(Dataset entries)
=== Section Start ===

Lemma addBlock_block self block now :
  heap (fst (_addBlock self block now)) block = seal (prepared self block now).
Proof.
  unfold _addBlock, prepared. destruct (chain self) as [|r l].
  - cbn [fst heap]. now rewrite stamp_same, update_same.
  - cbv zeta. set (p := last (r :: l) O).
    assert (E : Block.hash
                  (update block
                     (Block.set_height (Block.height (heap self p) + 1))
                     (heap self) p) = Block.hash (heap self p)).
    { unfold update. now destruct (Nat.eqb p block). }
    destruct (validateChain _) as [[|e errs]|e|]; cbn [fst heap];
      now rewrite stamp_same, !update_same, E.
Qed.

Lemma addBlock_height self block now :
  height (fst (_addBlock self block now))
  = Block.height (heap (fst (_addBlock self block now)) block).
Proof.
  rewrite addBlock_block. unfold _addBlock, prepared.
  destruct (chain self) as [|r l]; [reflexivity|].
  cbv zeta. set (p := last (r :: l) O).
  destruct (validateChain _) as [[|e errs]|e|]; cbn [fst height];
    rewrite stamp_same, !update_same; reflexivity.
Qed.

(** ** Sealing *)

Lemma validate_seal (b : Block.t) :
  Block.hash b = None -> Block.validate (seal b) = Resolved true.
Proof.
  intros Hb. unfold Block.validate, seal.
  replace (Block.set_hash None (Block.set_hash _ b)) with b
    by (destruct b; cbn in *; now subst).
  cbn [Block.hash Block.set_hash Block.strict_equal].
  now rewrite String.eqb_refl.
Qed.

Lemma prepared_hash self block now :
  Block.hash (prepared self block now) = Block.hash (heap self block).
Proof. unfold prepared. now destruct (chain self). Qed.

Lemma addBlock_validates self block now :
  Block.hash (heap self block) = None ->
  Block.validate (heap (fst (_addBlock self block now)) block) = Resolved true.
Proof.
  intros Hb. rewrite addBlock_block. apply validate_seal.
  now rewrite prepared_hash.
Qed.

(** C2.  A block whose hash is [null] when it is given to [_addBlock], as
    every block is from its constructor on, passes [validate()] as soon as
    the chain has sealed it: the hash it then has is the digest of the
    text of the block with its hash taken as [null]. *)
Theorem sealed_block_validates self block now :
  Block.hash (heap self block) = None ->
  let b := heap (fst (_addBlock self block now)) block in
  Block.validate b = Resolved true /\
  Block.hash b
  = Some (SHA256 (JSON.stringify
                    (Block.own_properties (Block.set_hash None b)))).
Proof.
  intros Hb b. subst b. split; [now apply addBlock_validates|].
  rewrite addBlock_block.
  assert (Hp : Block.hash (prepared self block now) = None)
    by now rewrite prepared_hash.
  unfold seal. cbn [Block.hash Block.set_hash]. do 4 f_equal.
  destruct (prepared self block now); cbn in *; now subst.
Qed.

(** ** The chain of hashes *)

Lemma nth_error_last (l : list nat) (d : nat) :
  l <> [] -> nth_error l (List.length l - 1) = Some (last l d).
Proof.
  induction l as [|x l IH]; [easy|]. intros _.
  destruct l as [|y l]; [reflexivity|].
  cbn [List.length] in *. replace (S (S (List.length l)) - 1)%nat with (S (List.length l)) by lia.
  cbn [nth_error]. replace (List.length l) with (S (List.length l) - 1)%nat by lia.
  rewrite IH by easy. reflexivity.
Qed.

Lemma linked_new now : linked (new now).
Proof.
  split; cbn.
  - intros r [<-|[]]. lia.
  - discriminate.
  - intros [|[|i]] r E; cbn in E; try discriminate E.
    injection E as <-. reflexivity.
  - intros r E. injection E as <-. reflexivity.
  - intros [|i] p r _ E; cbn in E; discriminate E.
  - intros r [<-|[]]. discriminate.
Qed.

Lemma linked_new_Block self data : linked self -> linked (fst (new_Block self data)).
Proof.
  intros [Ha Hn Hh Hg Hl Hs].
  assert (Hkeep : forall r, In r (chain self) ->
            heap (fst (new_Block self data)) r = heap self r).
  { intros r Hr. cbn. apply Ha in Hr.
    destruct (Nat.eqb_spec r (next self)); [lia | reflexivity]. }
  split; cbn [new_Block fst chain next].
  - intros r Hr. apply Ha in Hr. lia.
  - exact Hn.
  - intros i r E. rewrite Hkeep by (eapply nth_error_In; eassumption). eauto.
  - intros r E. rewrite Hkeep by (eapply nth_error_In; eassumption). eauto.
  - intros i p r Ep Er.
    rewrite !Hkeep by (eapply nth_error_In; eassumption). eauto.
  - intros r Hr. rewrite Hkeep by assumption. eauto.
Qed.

=== Section End ===

* **What the exercise asks**
Output the line containing "- intros r Hr. apply Ha in Hr. lia." and each line after it through the close of the entries, unchanged and with no other lines.

* **Response area**
  - intros r Hr. apply Ha in Hr. lia.
  - exact Hn.
  - intros i r E. rewrite Hkeep by (eapply nth_error_In; eassumption). eauto.
  - intros r E. rewrite Hkeep by (eapply nth_error_In; eassumption). eauto.
  - intros i p r Ep Er.
    rewrite !Hkeep by (eapply nth_error_In; eassumption). eauto.
  - intros r Hr. rewrite Hkeep by assumption. eauto.
Qed.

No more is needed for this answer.